RE: Exception usage

On Wed, Feb 12, 2014 at 2:46 AM, Anne van Kesteren <annevk@annevk.nl> wrote:
>
> On Wed, Feb 12, 2014 at 1:20 AM, Olli Pettay <Olli.Pettay@helsinki.fi> wrote:
> > http://people.mozilla.org/~jorendorff/es6-draft.html#sec-string.prototype.normalize

> > is still quite different.
> > There you have a predefined set of values, and if something else is passed,
> > it is RangeError.
> >
> > pointerId can be any random number. RangeError gives a wrong hint that there
> > would be some sort of
> > continuous range, and that is explicitly what we don't want.
>
> Fair enough. Then TypeError would be fine.

I think TypeError is also inappropriate. The exceptional scenario includes cases where the argument type is correct (number) but the particular value is not.

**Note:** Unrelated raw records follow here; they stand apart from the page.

Definition occupies (dock_id : string) (r : DockReservation.t) : bool :=
  String.eqb (DockReservation.dock_id r) dock_id && _occupies_capacity (DockReservation.state r).

Definition queues (dock_id : string) (r : DockReservation.t) : bool :=
  String.eqb (DockReservation.dock_id r) dock_id
  && (DockReservation.state r ≟ DockOperationState.QUEUED).

Definition _occupancy (self : manager) (dock_id : string) : Z :=
  count_if (occupies dock_id) (dict_values (DockManager._reservations self)).

Definition _queue_length (self : manager) (dock_id : string) : Z :=
  count_if (queues dock_id) (dict_values (DockManager._reservations self)).

Definition _event (r : DockReservation.t) (event_type reason : string) (timestamp_s : float) :
    M manager DockReservation.t :=
  _ ← modify (fun self => DockManager.set__sequence (DockManager._sequence self + 1) self);
  self ← get;
  let event := {|
    DockEvent.sequence := DockManager._sequence self;
    DockEvent.reservation_id := DockReservation.reservation_id r;
    DockEvent.dock_id := DockReservation.dock_id r;
    DockEvent.vehicle_id := DockReservation.vehicle_id r;
    DockEvent.state := DockReservation.state r;
    DockEvent.timestamp_monotonic_s := timestamp_s;
    DockEvent.event_type := event_type;
    DockEvent.reason := reason |} in
  event ← validated "DockEvent" (DockEvent_valid event) event;
  mret (DockReservation.set_events (DockReservation.events r ++ [event]) r).

Definition reservation (reservation_id : string) : M manager DockReservation.t :=
  self ← get;
  match dict_get reservation_id (DockManager._reservations self) with
  | Some r => mret r
  | None => raise (CrazySwarmError INVALID_COMMAND "unknown dock reservation")
  end.

(** ** Reservation *)

(** The order of [min(usable, key=lambda item: (occupancy, item.dock_id))]. *)
Definition dock_ltb (self : manager) (d1 d2 : DockDefinition.t) : bool :=
  let o1 := _occupancy self (DockDefinition.dock_id d1) in
  let o2 := _occupancy self (DockDefinition.dock_id d2) in
  if o1 =? o2 then str_ltb (DockDefinition.dock_id d1) (DockDefinition.dock_id d2) else o1 <? o2.

Definition dock_usable (self : manager) (d : DockDefinition.t) : bool :=
  negb (bool_decide (dict_get (DockDefinition.dock_id d) (DockManager.health self)
                     = Some DockHealth.UNAVAILABLE)).

Definition dock_candidates (preferred_dock_id : option string) : M manager (list DockDefinition.t) :=
  match preferred_dock_id with
  | Some _ => d ← _definition preferred_dock_id; mret [d]
  | None =>
      self ← get;
      mret (omap (fun key => dict_get key (DockManager.definitions self))
                 (py_sorted str_ltb (dict_keys (DockManager.definitions self))))
  end.

Definition has_open_request (self : manager) (vehicle_id : string) : bool :=
  existsb (fun r => String.eqb (DockReservation.vehicle_id r) vehicle_id
                    && negb (_terminal (DockReservation.state r)))
          (dict_values (DockManager._reservations self)).

(** [f"dock-{selected.dock_id}-{vehicle_id}"] *)
Definition reservation_id_of (dock_id vehicle_id : string) : string :=
  "dock-" +:+ dock_id +:+ "-" +:+ vehicle_id.

Definition reserve (vehicle_id : string) (preferred_dock_id : option string)
    (battery_percent : option float) (target_battery_percent : float) (now_s : option float) :
    M manager DockReservation.t :=
  self ← get;
  _ ← raise_if (has_open_request self vehicle_id)
        (CrazySwarmError INVALID_STATE "vehicle already has a dock request");
  candidates ← dock_candidates preferred_dock_id;
  let usable := filter (fun d => dock_usable self d = true) candidates in
  match py_min (dock_ltb self) usable with
  | None => raise (CrazySwarmError PREFLIGHT_FAILED "no dock is available")
  | Some selected =>
      let dock_id := DockDefinition.dock_id selected in
      let queued := DockDefinition.capacity selected <=? _occupancy self dock_id in
      _ ← raise_if (queued && (DockManager.queue_limit self <=? _queue_length self dock_id))
            (CrazySwarmError INVALID_STATE "dock queue capacity is exhausted");
      timestamp ← _now now_s;
      let reservation_id := reservation_id_of dock_id vehicle_id in
      let r := {|
        DockReservation.reservation_id := reservation_id;
        DockReservation.dock_id := dock_id;
        DockReservation.vehicle_id := vehicle_id;
        DockReservation.state :=
          if queued then DockOperationState.QUEUED else DockOperationState.RESERVED;
        DockReservation.created_at_monotonic_s := timestamp;
        DockReservation.expires_at_monotonic_s := fadd timestamp (DockManager.reservation_ttl_s self);
        DockReservation.queue_position :=
          if queued then Some (_queue_length self dock_id + 1) else None;
        DockReservation.attempts := 0;
        DockReservation.maximum_attempts := DockManager.maximum_attempts self;
        DockReservation.modeled_landing_observed := false;
        DockReservation.modeled_contact_observed := false;
        DockReservation.modeled_charging_confirmed := false;
        DockReservation.battery_percent := battery_percent;
        DockReservation.target_battery_percent := target_battery_percent;
        DockReservation.charging_started_at_monotonic_s := None;
        DockReservation.estimated_ready_at_monotonic_s := None;
        DockReservation.terminal_reason := None;
        DockReservation.events := [] |} in
      r ← validated "DockReservation" (DockReservation_valid r) r;
      r ← _event r (if queued then "DOCK_QUEUED" else "DOCK_RESERVED")
                 "software dock allocation" timestamp;
      _ ← store_reservation reservation_id r;
      mret r
  end.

In general, using ES error types when appropriate makes a lot of sense. But in this case, I don't see an existing ES error that fits. All of the close options would likely cause developer confusion (e.g. pointer Ids have some bounded range or that the methods take something other than a number) as described by Olli and Matt.

> (Can code always know the active pointers btw?)

With a fairly simply state machine, yes. Pointers become active when pointerdown fires and become inactive when pointerup or pointercancel fire.  In the future, we might explore exposing a list of active pointers (but it's not a priority for our group at the moment).